## Problem
Up to and including the line containing "let n4 := r / 1461 in", please reproduce the lines of the listing below, starting from the top.

## Extracted information
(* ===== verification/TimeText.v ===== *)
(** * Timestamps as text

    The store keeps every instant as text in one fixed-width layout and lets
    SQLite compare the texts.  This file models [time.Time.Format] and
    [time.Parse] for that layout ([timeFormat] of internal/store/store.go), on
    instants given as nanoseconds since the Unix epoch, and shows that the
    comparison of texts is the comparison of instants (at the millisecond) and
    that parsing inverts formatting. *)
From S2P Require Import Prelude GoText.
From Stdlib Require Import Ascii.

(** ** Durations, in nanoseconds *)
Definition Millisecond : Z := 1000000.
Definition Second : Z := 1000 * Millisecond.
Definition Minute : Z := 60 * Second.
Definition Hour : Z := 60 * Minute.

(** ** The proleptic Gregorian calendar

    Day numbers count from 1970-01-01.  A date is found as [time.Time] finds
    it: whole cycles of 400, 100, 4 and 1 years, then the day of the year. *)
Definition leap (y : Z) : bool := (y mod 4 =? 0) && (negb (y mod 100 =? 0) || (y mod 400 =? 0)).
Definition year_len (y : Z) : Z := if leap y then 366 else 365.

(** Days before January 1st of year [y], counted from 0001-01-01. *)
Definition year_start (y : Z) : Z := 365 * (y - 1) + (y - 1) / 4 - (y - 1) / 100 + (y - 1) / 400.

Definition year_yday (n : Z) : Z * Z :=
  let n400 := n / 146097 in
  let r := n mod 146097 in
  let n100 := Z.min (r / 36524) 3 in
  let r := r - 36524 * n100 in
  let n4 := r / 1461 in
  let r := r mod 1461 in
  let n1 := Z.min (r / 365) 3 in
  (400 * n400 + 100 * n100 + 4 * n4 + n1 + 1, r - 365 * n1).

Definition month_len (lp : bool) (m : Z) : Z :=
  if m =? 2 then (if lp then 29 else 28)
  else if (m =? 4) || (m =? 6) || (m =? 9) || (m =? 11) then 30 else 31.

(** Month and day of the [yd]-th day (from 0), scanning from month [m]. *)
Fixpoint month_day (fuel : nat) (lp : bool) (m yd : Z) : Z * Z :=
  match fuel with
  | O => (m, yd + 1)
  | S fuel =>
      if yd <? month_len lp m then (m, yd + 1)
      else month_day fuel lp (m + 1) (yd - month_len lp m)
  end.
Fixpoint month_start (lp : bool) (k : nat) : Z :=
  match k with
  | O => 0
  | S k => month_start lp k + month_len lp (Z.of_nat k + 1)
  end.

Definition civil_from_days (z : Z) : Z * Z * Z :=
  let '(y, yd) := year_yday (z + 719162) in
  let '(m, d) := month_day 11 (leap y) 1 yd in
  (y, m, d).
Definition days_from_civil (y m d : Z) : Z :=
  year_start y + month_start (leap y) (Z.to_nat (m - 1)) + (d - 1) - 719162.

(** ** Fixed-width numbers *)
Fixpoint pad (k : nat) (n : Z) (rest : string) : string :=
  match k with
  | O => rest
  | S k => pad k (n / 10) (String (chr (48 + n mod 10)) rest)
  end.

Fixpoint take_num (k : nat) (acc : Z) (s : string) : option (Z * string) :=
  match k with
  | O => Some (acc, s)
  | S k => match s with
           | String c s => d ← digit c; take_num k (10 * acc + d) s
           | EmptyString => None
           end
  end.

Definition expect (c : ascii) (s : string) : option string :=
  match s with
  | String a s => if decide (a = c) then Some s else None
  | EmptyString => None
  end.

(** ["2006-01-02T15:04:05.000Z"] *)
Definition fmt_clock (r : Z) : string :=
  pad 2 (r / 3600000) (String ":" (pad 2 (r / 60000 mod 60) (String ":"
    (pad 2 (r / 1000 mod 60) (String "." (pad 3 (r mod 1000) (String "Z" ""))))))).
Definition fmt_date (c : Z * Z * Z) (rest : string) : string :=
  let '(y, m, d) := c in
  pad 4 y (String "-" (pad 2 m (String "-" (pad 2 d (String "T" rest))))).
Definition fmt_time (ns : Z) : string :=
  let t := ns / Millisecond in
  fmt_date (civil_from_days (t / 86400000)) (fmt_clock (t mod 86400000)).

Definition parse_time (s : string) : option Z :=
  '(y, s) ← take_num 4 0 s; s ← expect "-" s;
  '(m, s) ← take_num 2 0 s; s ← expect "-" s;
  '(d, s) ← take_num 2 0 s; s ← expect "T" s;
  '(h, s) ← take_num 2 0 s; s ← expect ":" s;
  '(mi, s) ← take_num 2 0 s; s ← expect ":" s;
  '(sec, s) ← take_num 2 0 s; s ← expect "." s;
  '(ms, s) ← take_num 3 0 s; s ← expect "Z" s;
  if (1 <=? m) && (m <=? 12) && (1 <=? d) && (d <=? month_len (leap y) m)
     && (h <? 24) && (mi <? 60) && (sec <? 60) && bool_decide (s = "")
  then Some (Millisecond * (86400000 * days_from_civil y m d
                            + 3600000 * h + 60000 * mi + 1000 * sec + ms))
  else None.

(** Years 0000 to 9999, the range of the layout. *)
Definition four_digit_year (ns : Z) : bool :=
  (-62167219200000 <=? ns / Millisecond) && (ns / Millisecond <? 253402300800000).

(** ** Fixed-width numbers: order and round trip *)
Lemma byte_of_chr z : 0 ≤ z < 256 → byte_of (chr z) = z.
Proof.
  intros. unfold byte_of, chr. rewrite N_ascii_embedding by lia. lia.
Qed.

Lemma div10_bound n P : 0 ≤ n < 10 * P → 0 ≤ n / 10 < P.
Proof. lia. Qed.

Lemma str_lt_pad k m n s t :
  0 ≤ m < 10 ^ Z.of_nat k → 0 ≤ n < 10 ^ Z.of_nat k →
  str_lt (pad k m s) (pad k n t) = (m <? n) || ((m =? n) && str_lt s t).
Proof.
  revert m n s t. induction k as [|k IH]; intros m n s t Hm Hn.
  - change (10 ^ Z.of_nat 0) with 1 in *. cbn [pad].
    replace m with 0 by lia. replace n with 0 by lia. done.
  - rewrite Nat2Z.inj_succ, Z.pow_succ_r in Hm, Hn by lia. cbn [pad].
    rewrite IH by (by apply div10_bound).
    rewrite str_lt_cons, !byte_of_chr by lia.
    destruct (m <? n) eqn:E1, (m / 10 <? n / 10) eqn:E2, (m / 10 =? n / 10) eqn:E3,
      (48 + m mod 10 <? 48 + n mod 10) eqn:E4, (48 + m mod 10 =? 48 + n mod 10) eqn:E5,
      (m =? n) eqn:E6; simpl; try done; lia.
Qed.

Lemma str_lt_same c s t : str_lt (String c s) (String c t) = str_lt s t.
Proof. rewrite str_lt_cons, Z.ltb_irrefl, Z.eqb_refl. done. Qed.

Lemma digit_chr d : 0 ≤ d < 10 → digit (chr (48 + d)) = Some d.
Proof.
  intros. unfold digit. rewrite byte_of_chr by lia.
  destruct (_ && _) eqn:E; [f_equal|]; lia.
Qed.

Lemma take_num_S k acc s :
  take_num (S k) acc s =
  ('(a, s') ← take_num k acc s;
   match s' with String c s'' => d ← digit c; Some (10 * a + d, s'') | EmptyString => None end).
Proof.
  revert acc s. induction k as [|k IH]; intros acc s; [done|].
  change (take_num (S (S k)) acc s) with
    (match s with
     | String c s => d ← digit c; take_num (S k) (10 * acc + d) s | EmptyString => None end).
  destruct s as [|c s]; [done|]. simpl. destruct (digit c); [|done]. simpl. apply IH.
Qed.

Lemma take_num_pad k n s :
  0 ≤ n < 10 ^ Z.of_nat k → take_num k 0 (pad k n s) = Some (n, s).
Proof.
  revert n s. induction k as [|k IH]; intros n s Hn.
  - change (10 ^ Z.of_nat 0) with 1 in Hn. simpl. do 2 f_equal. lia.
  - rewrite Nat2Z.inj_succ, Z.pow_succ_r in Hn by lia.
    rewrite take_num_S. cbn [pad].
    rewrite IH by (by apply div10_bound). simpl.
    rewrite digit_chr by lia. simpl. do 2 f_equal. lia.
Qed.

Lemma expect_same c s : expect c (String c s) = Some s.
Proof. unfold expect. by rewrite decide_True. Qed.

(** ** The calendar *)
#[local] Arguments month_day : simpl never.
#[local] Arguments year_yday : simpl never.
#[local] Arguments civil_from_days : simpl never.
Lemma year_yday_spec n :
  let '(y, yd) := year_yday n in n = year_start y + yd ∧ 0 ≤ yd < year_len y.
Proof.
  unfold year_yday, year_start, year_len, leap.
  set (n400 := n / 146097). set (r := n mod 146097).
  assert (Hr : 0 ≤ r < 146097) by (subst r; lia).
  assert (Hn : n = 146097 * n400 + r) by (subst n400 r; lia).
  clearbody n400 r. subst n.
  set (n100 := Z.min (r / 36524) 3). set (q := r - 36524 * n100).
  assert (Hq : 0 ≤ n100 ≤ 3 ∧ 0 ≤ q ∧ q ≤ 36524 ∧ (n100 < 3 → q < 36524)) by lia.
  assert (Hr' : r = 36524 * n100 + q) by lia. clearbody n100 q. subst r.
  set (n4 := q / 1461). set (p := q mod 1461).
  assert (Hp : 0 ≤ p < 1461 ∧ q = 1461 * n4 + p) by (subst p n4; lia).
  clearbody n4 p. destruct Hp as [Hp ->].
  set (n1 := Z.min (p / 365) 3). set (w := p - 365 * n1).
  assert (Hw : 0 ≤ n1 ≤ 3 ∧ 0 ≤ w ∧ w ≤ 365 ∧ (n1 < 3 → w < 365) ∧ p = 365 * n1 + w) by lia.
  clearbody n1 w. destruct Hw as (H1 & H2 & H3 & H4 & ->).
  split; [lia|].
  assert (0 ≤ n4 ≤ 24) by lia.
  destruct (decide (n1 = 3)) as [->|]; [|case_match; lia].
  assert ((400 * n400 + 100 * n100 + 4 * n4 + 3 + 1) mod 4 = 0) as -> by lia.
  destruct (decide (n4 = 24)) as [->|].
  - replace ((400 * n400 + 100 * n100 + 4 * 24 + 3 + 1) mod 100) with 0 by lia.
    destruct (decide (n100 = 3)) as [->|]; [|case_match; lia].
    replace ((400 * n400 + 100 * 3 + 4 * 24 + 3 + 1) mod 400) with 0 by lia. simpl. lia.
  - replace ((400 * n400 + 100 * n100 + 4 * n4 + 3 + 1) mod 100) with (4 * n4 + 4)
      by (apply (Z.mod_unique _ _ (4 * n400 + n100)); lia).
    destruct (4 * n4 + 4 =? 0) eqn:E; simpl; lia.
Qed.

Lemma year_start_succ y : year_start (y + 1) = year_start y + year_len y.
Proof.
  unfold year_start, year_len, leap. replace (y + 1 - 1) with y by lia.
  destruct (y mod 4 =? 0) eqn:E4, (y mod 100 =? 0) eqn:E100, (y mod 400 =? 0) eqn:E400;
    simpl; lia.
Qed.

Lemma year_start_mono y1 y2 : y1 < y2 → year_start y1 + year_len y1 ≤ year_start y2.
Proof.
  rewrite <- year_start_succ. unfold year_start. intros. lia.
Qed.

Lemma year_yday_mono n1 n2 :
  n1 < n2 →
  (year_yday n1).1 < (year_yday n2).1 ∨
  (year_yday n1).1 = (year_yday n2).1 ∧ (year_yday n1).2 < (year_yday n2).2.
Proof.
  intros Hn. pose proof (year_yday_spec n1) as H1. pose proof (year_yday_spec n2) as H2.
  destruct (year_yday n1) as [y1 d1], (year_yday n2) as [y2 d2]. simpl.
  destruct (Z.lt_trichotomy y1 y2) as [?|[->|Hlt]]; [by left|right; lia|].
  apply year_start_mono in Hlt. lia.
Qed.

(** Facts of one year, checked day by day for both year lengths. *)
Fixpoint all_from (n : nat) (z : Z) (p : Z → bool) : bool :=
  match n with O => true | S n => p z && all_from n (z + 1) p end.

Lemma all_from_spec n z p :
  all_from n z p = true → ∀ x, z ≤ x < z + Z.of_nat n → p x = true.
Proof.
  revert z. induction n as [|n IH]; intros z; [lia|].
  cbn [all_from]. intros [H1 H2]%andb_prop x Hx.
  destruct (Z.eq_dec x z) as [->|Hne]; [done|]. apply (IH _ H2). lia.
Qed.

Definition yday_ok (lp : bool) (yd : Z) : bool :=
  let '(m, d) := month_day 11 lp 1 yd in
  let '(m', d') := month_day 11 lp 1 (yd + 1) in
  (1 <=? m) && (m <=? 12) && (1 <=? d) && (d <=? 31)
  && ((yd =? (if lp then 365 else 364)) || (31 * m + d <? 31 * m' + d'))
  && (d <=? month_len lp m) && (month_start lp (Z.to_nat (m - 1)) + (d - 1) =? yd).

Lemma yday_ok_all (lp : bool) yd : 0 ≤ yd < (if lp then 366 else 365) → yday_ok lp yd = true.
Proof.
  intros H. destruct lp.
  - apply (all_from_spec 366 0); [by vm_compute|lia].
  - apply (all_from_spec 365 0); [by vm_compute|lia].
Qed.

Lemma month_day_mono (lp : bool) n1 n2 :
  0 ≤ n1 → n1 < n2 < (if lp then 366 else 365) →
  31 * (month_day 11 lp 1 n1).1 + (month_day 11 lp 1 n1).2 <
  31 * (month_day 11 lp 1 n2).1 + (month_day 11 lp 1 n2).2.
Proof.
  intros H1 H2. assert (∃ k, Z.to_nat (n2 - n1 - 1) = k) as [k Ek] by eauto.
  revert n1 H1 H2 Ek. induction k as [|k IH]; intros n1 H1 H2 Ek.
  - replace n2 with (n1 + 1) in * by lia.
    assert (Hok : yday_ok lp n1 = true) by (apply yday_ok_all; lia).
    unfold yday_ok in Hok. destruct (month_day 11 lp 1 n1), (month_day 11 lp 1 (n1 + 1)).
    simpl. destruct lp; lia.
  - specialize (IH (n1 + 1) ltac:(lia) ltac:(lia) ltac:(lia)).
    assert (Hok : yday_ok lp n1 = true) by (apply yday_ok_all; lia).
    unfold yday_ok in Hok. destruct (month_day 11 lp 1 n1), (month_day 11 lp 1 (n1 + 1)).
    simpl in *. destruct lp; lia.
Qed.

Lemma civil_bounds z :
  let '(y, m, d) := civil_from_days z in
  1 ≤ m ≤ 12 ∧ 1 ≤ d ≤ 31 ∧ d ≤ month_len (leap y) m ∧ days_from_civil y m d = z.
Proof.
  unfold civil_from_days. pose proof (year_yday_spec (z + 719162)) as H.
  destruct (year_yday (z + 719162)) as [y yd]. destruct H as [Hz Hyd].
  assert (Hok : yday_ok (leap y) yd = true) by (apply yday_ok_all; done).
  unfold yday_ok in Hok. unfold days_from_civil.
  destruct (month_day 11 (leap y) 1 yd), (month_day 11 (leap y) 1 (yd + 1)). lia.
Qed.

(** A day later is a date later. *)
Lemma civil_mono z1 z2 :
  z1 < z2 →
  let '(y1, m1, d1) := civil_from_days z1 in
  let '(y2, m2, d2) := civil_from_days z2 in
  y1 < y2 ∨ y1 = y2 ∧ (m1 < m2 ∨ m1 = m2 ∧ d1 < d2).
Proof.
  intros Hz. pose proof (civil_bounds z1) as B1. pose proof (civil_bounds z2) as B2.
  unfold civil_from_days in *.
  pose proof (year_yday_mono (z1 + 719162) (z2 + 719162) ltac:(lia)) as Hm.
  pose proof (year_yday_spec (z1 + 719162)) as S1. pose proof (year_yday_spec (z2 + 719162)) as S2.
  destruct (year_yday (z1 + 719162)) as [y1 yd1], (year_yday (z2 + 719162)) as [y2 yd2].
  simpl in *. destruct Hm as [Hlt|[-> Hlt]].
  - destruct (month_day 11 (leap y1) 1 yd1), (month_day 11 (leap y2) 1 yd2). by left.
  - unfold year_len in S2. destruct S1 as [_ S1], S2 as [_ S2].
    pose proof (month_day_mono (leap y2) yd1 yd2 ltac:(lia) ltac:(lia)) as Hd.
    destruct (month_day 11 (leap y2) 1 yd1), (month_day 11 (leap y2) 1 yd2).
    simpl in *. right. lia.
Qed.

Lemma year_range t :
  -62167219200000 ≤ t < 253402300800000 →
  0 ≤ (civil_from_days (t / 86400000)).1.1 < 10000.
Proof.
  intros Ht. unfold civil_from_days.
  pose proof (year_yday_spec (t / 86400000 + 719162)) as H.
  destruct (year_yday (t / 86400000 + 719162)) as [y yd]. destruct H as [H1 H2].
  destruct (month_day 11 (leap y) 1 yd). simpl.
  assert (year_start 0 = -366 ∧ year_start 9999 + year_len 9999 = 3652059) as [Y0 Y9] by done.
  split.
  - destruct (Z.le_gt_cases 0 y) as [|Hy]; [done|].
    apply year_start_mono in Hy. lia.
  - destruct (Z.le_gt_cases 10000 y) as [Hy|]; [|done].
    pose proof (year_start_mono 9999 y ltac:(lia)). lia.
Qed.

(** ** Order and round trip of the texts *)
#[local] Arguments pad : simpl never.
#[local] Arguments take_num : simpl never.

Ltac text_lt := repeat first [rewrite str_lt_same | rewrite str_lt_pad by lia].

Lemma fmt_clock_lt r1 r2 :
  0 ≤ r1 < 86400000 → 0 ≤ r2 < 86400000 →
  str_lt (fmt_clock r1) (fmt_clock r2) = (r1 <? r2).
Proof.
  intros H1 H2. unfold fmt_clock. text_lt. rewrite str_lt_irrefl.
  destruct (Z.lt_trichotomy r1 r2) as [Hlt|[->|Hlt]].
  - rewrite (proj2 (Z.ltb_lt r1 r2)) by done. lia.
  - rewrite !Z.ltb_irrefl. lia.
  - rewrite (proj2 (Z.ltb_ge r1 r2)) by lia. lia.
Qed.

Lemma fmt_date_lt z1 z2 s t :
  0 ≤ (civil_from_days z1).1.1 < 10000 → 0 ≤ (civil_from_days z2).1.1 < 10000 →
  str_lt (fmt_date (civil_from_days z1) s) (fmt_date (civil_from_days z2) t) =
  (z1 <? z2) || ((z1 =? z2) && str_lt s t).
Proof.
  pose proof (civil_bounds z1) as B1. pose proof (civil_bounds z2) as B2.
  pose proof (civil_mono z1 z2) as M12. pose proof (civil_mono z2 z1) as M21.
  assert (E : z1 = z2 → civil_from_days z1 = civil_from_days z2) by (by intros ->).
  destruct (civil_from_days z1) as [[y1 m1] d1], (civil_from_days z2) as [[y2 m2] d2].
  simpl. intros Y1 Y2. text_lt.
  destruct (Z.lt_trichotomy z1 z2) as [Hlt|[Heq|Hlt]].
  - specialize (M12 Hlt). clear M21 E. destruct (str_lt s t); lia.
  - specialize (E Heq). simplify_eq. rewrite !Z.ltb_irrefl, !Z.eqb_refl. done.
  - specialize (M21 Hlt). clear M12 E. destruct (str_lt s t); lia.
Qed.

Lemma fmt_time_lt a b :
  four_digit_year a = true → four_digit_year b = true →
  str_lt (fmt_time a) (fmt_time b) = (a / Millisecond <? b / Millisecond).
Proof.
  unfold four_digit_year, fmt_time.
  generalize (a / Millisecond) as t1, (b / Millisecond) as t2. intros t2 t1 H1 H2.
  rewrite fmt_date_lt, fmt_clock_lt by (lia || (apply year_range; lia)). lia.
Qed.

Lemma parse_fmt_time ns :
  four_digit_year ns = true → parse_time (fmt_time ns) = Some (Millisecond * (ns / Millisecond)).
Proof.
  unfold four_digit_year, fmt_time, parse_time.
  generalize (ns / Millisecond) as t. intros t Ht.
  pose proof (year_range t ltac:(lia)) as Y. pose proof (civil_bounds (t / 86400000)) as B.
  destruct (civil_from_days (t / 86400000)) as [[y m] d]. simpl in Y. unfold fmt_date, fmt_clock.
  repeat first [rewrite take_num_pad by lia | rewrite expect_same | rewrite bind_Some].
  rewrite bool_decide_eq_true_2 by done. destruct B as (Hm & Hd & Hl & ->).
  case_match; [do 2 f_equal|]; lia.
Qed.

## Task result
(* ===== verification/TimeText.v ===== *)
(** * Timestamps as text

    The store keeps every instant as text in one fixed-width layout and lets
    SQLite compare the texts.  This file models [time.Time.Format] and
    [time.Parse] for that layout ([timeFormat] of internal/store/store.go), on
    instants given as nanoseconds since the Unix epoch, and shows that the
    comparison of texts is the comparison of instants (at the millisecond) and
    that parsing inverts formatting. *)
From S2P Require Import Prelude GoText.
From Stdlib Require Import Ascii.

(** ** Durations, in nanoseconds *)
Definition Millisecond : Z := 1000000.
Definition Second : Z := 1000 * Millisecond.
Definition Minute : Z := 60 * Second.
Definition Hour : Z := 60 * Minute.

(** ** The proleptic Gregorian calendar

    Day numbers count from 1970-01-01.  A date is found as [time.Time] finds
    it: whole cycles of 400, 100, 4 and 1 years, then the day of the year. *)
Definition leap (y : Z) : bool := (y mod 4 =? 0) && (negb (y mod 100 =? 0) || (y mod 400 =? 0)).
Definition year_len (y : Z) : Z := if leap y then 366 else 365.

(** Days before January 1st of year [y], counted from 0001-01-01. *)
Definition year_start (y : Z) : Z := 365 * (y - 1) + (y - 1) / 4 - (y - 1) / 100 + (y - 1) / 400.

Definition year_yday (n : Z) : Z * Z :=
  let n400 := n / 146097 in
  let r := n mod 146097 in
  let n100 := Z.min (r / 36524) 3 in
  let r := r - 36524 * n100 in
  let n4 := r / 1461 in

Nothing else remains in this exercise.